Mar 07, 2009
On Tuesday, Los Angeles reached a new, all-time low for voter turnout in a mayoral election. Contrary to the claim in a L.A. Times editorial that the abysmally low voter turnout was not "bottom scraping," the thirteen percent turnout was in fact as bottom of the barrel as it gets. Sure, it could get lower-but it hasn't before.
"Bottom scraping" or not, thirteen percent voter turnout for a mayoral election is hardly cause for civic celebration.
The old saying "if it ain't broke, don't fix it" comes to mind. Well, L.A.'s elections are "broke," but they're in good company. California is broke, and so is L.A.
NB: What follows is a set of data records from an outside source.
Lemma create_deposit_failure (req : TransferCreate.t) (fl : Faults)
  (s s' : Session) (e : Exn) :
  create_deposit req fl s = (inl e, s') -> stored s' = stored s.
Proof.
  unfold create_deposit. apply handler_failure. auto 20 with stored.
Qed.

Lemma create_withdrawal_failure (req : TransferCreate.t) (fl : Faults)
  (s s' : Session) (e : Exn) :
  create_withdrawal req fl s = (inl e, s') -> stored s' = stored s.
Proof.
  unfold create_withdrawal. apply handler_failure. auto 20 with stored.
Qed.

Lemma with_body_failure (handler : TransferCreate.t -> M Transaction.t)
  (fl : Faults) (b : TransferCreate.body) (db : Db) :
  (forall req s s' e, handler req fl s = (inl e, s') -> stored s' = stored s) ->
  failure (response (with_body handler fl b db)) <> None ->
  db_of (with_body handler fl b db) = db.
Proof.
  intros H. unfold with_body.
  destruct (TransferCreate.validate b) as [req|]; [|reflexivity].
  unfold with_get_db.
  destruct (handler req fl (SessionLocal db)) as [[e|t] s1] eqn:R.
  - intros _. unfold db_of. cbn [fst snd]. rewrite keeps_stored_rollback.
    now apply H in R.
  - intros F. now contradiction F.
Qed.

(* ================================================================== *)
(** ** The properties of the specification *)

Lemma no_fault_plan : fault_free no_faults.
Proof. now intros n st. Qed.

Lemma no_fault_selects (fl : Faults) : fault_free fl -> selects_ok fl.
Proof. intros H n st _. apply H. Qed.



(** Under the foreign key, no stored entry belongs to the next transaction. *)
Lemma no_entry_of_next_transaction (db : Db) :
  fk_transaction db ->
  filter (fun e => LedgerEntry.transaction_id e
                   =? next_id (map Transaction.id (transaction db)))
         (ledger_entry db) = [].
Proof.
  unfold fk_transaction. intros H.
  induction (ledger_entry db) as [|e es IH]; [reflexivity|].
  inversion H as [|? ? He Hes]; subst. cbn [filter].
  apply next_id_fresh in He.
  destruct (Z.eqb_spec (LedgerEntry.transaction_id e)
              (next_id (map Transaction.id (transaction db)))); [lia|].
  now apply IH.
Qed.





(** C7, as the code has it.  A transfer locks the source account first and
    the destination account second, in the order of the call, whatever their
    identifiers: the locks are taken in ascending order of identifier exactly
    when the identifier of the source is not above that of the
    destination. *)
Theorem transfer_locks_in_call_order :
  forall (fl : Faults) (b : TransferCreate.body) (db : Db)
         (req : TransferCreate.t),
    TransferCreate.validate b = Some req ->
    fl 0%nat (SELECT_account_FOR_UPDATE (TransferCreate.source_account_id req))
    = false ->
    locks (statements (post_transfers fl b db))
    = [TransferCreate.source_account_id req;
       TransferCreate.destination_account_id req]
    /\ (ascending (locks (statements (post_transfers fl b db))) = true
        <-> TransferCreate.source_account_id req
            <= TransferCreate.destination_account_id req).
Proof.
  intros fl b db req V F0.
  assert (E : locks (statements (post_transfers fl b db))
              = [TransferCreate.source_account_id req;
                 TransferCreate.destination_account_id req]).
  { unfold post_transfers, with_body. rewrite V.
    unfold create_transfer. exec.
    all: try congruence; reflexivity. }
  split; [exact E|]. rewrite E. cbn [ascending]. rewrite andb_true_r.
  apply Z.leb_le.
Qed.

Lemma transfer_locks_in_call_order_witness :
  locks (statements (post_transfers no_faults
                       (sample_body 1 2 400000 "USD") sample_db)) = [1; 2]
  /\ locks (statements (post_transfers no_faults
                          (sample_body 2 1 400000 "USD") sample_db)) = [2; 1].
Proof.
  split.
  - exact (proj1 (transfer_locks_in_call_order no_faults
                    (sample_body 1 2 400000 "USD") sample_db
                    (TransferCreate.mk 1 2 400000 "USD" None)
                    eq_refl eq_refl)).
  - exact (proj1 (transfer_locks_in_call_order no_faults
                    (sample_body 2 1 400000 "USD") sample_db
                    (TransferCreate.mk 2 1 400000 "USD" None)
                    eq_refl eq_refl)).
Defined.

(** C7 as stated fails: a transfer from account 2 to account 1 locks
    account 2 before account 1. *)
Lemma transfer_locks_not_ascending :
  locks (statements (post_transfers no_faults
                       (sample_body 2 1 400000 "USD") sample_db)) = [2; 1]
  /\ ascending (locks (statements (post_transfers no_faults
                                     (sample_body 2 1 400000 "USD")
                                     sample_db))) = false
  /\ ~ (forall fl b db req,
          TransferCreate.validate b = Some req ->
          ascending (locks (statements (post_transfers fl b db))) = true).
Proof.
  split; [reflexivity|]. split; [reflexivity|].
  intros H.
  specialize (H no_faults (sample_body 2 1 400000 "USD") sample_db
                (TransferCreate.mk 2 1 400000 "USD" None) eq_refl).
  discriminate H.
Qed.

Lemma validate_non_positive (b : TransferCreate.body) (a : Z) :
  TransferCreate.body_amount b = Some a -> a <= 0 ->
  TransferCreate.validate b = None.
Proof.
  intros E H. unfold TransferCreate.validate. rewrite E.
  destruct (TransferCreate.body_source_account_id b);
    destruct (TransferCreate.body_destination_account_id b);
    destruct (TransferCreate.body_currency b); try reflexivity.
  destruct (Z.ltb_spec 0 a); [lia|reflexivity].
Qed.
Instead of running a seemingly endless series of expensive elections that the city can't afford and no one shows up for, how about trying something different? That something different is Instant Runoff Voting.
L.A. requires runoff elections to ensure that a candidate is elected with a majority of the vote. Historically, that has meant two separate elections held months apart. The problem, of course, is that each election costs something in the neighborhood of $8 million and voter participation drops precipitously for the second election. In 2007, for example, only six percent of voters participated in L.A.'s runoff election. By using Instant Runoff Voting, L.A. could combine two rounds of elections into one, saving millions of dollars and increasing voter turnout in the process.
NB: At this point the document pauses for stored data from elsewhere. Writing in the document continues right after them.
(** X25. In every state that the manager reaches from its creation through
    [connect_server], [connect_all_servers], [disconnect_server] and
    [disconnect_all_servers], the servers it reports as connected are
    exactly those it holds a client for, each of them one of the six
    configured servers; [get_server_status] only ever answers [CONNECTED]
    or [DISCONNECTED], in accordance with [is_server_connected]; and the
    configuration is the default one. *)
Theorem manager_tracks_connected_servers (ops : list MCP.Op)
    (server_name : string) :
  let m := MCP.run MCP.init ops in
  MCP.configs m = MCP._setup_default_configs /\
  MCP.is_server_connected m server_name =
    dict_mem server_name (MCP.clients m) /\
  MCP.get_server_status m server_name =
    (if MCP.is_server_connected m server_name
     then MCP.CONNECTED else MCP.DISCONNECTED) /\
  (MCP.is_server_connected m server_name = true ->
   In server_name
      ["arxiv"; "playwright"; "unstructured"; "fetch"; "tinybird";
       "piloty"] /\
   MCP.get_available_tools m server_name <> []) /\
  dict_keys (MCP.get_all_server_status m) =
    ["arxiv"; "playwright"; "unstructured"; "fetch"; "tinybird"; "piloty"].
Proof.
  intro m. assert (Hm : kept m) by (apply run_kept, init_kept).
  split; [apply (kept_configs _ Hm)|].
  split; [now apply kept_connected|].
  split.
  { unfold MCP.get_server_status, MCP.is_server_connected.
    destruct (dict_get server_name (MCP.clients m)) as [c|] eqn:E;
      [|reflexivity].
    destruct (kept_client _ Hm _ _ E) as (-> & _). reflexivity. }
  split.
  { unfold MCP.is_server_connected, MCP.get_available_tools.
    destruct (dict_get server_name (MCP.clients m)) as [c|] eqn:E;
      [|discriminate].
    intros _. destruct (kept_client _ Hm _ _ E) as (_ & _ & Hc).
    rewrite Hc. rewrite (kept_configs _ Hm) in Hc.
    split.
    - apply dict_get_In in Hc.
      change ["arxiv"; "playwright"; "unstructured"; "fetch"; "tinybird";
              "piloty"] with (dict_keys MCP._setup_default_configs).
      apply in_map_iff. exists (server_name, MCP.config c). now split.
    - apply dict_get_In in Hc. cbn in Hc.
      repeat (destruct Hc as [[= _ <-]|Hc]; [discriminate|]).
      destruct Hc. }
  unfold MCP.get_all_server_status, dict_keys.
  rewrite map_map. cbn [fst]. rewrite map_id.
  fold (dict_keys (MCP.configs m)). now rewrite (kept_configs _ Hm).
Qed.

(** X26. [call_tool] of the manager, in every state it reaches: for a
    server that is not connected it raises the error that the server is
    not connected, whatever the tool; for a connected server it returns the
    body of the answer exactly when the answer has status 200, raises
    [Tool call failed] with the text of any other answer, and lets an
    exception of the request through. *)
Theorem call_tool_needs_connection (ops : list MCP.Op)
    (server_name tool_name : string) (post : MCP.PostOutcome) :
  let m := MCP.run MCP.init ops in
  MCP.call_tool m server_name tool_name post =
    if MCP.is_server_connected m server_name then
      match post with
      | MCP.PostRaise msg => Raise msg
      | MCP.PostReply code body =>
          if code =? 200 then Ok body
          else Raise ("Tool call failed: " ++ body)
      end
    else Raise ("Server " ++ server_name ++ " not connected").
Proof.
  intro m. assert (Hm : kept m) by (apply run_kept, init_kept).
  unfold MCP.call_tool, MCP.is_server_connected.
  destruct (dict_get server_name (MCP.clients m)) as [c|] eqn:E;
    [|reflexivity].
  destruct (kept_client _ Hm _ _ E) as (Hs & Hse & _).
  unfold MCP.client_call_tool. rewrite Hs, Hse. reflexivity.
Qed.

(** X27. [connect_server], in every state the manager reaches: for a name
    that is not configured, or when the probe of the server fails, it
    answers false and the manager is unchanged, so that a server that was
    connected before stays connected; otherwise it answers true, the
    server is then connected and no other server is affected. A
    [disconnect_server] after a successful connection of a server that was
    not connected before gives back the manager as it was; disconnecting a
    server that is not connected changes nothing. *)
Theorem connect_disconnect_round_trip (ops : list MCP.Op)
    (server_name : string) (probe : option Z) :
  let m := MCP.run MCP.init ops in
  let r := MCP.connect_server m server_name probe in
  (fst r = (dict_mem server_name (MCP.configs m) && healthy probe)%bool) /\
  (fst r = false -> snd r = m) /\
  (fst r = true ->
   MCP.is_server_connected (snd r) server_name = true /\
   (forall other, other <> server_name ->
      dict_get other (MCP.clients (snd r)) =
      dict_get other (MCP.clients m)) /\
   (MCP.is_server_connected m server_name = false ->
    MCP.disconnect_server (snd r) server_name = m)) /\
  (MCP.is_server_connected m server_name = false ->
   MCP.disconnect_server m server_name = m) /\
  MCP.is_server_connected (MCP.disconnect_server m server_name) server_name
    = false.
Proof.
  intros m r. assert (Hm : kept m) by (apply run_kept, init_kept).
  subst r.
  split; [|split; [|split; [|split]]].
  - destruct (connect_server_cases m server_name probe)
      as [[[Hc|Hp] ->]|(config & Hc & Hp & ->)]; cbn; unfold dict_mem.
    + now rewrite Hc.
    + rewrite Hp. now rewrite Bool.andb_false_r.
    + now rewrite Hc, Hp.
  - destruct (connect_server_cases m server_name probe)
      as [[_ ->]|(config & _ & _ & ->)]; [reflexivity|discriminate].
  - destruct (connect_server_cases m server_name probe)
      as [[_ ->]|(config & Hc & Hp & ->)]; [discriminate|].
    intros _. cbn [snd]. split; [|split].
    + unfold MCP.is_server_connected. cbn.
      now rewrite dict_get_set_eq.
    + intros other Hne. cbn. apply dict_get_set_neq. now apply not_eq_sym.
    + intro Hnot. rewrite (kept_connected _ _ Hm) in Hnot.
      unfold MCP.disconnect_server. cbn.
      assert (Hmem : dict_mem server_name
                (dict_set server_name
                   (MCP.mkClient config MCP.CONNECTED true) (MCP.clients m))
              = true)
        by (unfold dict_mem; now rewrite dict_get_set_eq).
      rewrite Hmem. rewrite (dict_del_set_new _ _ _ Hnot).
      now destruct m.
  - intro Hnot. rewrite (kept_connected _ _ Hm) in Hnot.
    unfold MCP.disconnect_server. now rewrite Hnot.
  - rewrite kept_connected by now apply disconnect_server_kept.
    unfold MCP.disconnect_server.
    destruct (dict_mem server_name (MCP.clients m)) eqn:E; [|exact E].
    cbn. apply dict_mem_false. apply dict_get_del_eq.
    apply (kept_nodup _ Hm).
Qed.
Here's how Instant Runoff Voting, or "IRV" works: instead of voting for just one candidate, voters rank the candidates in order of preference-marking their first choice, second choice, third choice, and so on, on the ballot. If a candidate wins a majority of first choice rankings, that candidate is elected. If, however, no candidate receives an initial majority of first choice rankings, the candidate with the fewest first choice rankings is eliminated from the race and that candidate's supporters have their votes count for their second choice. The votes are counted again to see if any candidate has a majority. If not, the process repeats until a candidate emerges with majority support
Besides saving the city millions of dollars, IRV would shorten the campaign season, and save everyone-candidates, supporters and volunteers-time and money. Right now, for example, two candidates for different seats on the Community College Board, Nancy Pearlman and Angela Reddock, are gearing up for yet another campaign and another election despite winning decisive first round victories. Ms. Pearlman captured 49% of the vote; her nearest competitor won 13%. Ms. Reddock won 48%, the second place finisher took 20%. Their commanding leads notwithstanding, both Pearlman and Reddock must venture back on the campaign trail. Again.
Since switching to IRV for local elections in 2004, San Francisco has saved millions of dollars. Voters from a range of ethnic backgrounds in that incredibly diverse city have found it easy to use. What's more, in San Francisco and in Burlington, Vermont, where IRV is used to elect the mayor, observers have noted that IRV leads to more civil campaigns. That's because candidates need to court the second choice votes from their opponents' supporters, and therefore have an incentive to avoid negative campaigning.
IRV has drawn broad, bipartisan support throughout Los Angeles including: the Los Angeles Area Chamber of Commerce, the Los Angeles League of Women Voters, the Los Angeles County Federation of Labor, the Southwest Voter Registration Education Project, the Mexican American Bar Association, former Los Angeles Mayor Richard Riordan, Los Angeles Controller-Elect Wendy Greuel, State Board of Equalization Chair Judy Chu, Los Angeles County Supervisor Mark Ridley-Thomas, State Controller John Chiang, Council members Bill Rosendahl and Ed Reyes, Council President Eric Garcetti, School Board President Monica Garcia, and Community College District President Kelly Candaele.
With record low voter turnout and sky-high budget deficits, the time has come to fix L.A.'s broken elections.